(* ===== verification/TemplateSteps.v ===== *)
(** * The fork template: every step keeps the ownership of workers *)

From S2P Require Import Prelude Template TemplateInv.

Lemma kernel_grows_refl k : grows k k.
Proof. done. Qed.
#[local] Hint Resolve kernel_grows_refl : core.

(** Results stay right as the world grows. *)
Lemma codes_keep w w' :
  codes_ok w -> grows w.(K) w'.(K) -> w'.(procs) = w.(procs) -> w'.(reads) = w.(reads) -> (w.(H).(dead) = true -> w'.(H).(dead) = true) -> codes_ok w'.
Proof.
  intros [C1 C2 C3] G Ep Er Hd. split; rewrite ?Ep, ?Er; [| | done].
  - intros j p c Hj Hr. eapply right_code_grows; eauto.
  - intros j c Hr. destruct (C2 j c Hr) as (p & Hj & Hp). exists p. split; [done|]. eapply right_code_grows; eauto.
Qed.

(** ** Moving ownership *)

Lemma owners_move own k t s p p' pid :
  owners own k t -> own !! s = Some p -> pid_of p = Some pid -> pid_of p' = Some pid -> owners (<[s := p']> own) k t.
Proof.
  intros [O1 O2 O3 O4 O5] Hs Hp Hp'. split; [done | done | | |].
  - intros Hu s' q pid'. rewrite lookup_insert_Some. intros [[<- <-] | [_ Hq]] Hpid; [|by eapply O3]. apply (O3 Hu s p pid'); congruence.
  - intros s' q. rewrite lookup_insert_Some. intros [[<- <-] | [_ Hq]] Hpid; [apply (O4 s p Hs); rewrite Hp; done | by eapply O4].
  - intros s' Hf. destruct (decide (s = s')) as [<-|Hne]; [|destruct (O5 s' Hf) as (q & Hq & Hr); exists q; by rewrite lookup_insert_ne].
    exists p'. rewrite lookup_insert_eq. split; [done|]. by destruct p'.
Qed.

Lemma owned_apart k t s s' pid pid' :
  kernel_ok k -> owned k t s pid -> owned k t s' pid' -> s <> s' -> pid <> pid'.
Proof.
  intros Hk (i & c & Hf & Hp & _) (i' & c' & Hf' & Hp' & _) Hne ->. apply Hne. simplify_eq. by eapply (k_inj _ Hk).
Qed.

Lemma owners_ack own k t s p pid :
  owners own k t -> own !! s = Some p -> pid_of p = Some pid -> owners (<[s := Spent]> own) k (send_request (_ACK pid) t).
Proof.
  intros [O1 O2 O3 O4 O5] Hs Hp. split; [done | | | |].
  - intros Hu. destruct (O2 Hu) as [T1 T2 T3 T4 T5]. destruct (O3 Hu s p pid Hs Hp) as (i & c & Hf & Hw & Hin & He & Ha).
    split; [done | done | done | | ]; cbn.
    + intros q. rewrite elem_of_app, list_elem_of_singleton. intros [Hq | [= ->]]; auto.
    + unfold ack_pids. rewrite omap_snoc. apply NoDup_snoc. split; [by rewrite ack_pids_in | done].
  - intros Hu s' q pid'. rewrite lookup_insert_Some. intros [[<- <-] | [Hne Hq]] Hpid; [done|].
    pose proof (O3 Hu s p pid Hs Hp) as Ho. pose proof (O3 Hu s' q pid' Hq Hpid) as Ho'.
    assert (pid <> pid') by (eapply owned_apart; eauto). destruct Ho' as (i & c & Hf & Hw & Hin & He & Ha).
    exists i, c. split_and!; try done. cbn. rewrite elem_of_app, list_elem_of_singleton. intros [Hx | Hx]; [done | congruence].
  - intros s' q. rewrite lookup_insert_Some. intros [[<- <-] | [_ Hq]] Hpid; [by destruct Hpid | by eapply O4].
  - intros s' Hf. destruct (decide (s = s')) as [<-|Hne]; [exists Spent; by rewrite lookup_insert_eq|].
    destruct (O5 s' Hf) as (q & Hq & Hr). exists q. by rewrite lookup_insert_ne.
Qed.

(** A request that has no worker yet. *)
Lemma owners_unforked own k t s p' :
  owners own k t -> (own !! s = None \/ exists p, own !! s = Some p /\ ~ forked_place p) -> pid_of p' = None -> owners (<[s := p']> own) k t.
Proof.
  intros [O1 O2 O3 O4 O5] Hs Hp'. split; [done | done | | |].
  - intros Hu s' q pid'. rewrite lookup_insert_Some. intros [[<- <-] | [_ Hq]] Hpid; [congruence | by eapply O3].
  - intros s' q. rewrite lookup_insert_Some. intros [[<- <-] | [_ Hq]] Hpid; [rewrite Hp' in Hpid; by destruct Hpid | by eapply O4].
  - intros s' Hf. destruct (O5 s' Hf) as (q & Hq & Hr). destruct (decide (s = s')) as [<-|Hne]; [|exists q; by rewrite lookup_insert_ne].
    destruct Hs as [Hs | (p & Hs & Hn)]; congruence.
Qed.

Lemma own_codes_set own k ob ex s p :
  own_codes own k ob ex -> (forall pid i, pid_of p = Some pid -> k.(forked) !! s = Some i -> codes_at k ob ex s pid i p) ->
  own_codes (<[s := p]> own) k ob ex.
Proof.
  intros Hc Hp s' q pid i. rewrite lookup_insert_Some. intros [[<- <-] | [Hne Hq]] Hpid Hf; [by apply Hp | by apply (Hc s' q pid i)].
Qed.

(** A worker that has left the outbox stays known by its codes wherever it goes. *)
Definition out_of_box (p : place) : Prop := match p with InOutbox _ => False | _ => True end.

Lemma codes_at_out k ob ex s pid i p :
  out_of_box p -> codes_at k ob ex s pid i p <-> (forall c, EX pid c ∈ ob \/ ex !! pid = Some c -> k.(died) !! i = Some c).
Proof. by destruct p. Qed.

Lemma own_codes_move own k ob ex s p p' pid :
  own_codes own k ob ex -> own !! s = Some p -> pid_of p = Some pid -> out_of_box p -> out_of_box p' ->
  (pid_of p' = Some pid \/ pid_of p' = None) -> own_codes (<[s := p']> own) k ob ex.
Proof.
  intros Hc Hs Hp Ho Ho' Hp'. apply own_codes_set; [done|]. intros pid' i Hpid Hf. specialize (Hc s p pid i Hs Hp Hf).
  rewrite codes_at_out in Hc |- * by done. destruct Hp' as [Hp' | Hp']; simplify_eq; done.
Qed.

^^^^^^^^

** EXERCISE DIRECTIONS **
Exactly repeat the lines from the line that contains "Proof. by destruct p. Qed." to the end of the entries, both included, and leave out all other lines.

** WRITTEN SOLUTION **
Proof. by destruct p. Qed.

Lemma own_codes_move own k ob ex s p p' pid :
  own_codes own k ob ex -> own !! s = Some p -> pid_of p = Some pid -> out_of_box p -> out_of_box p' ->
  (pid_of p' = Some pid \/ pid_of p' = None) -> own_codes (<[s := p']> own) k ob ex.
Proof.
  intros Hc Hs Hp Ho Ho' Hp'. apply own_codes_set; [done|]. intros pid' i Hpid Hf. specialize (Hc s p pid i Hs Hp Hf).
  rewrite codes_at_out in Hc |- * by done. destruct Hp' as [Hp' | Hp']; simplify_eq; done.
Qed.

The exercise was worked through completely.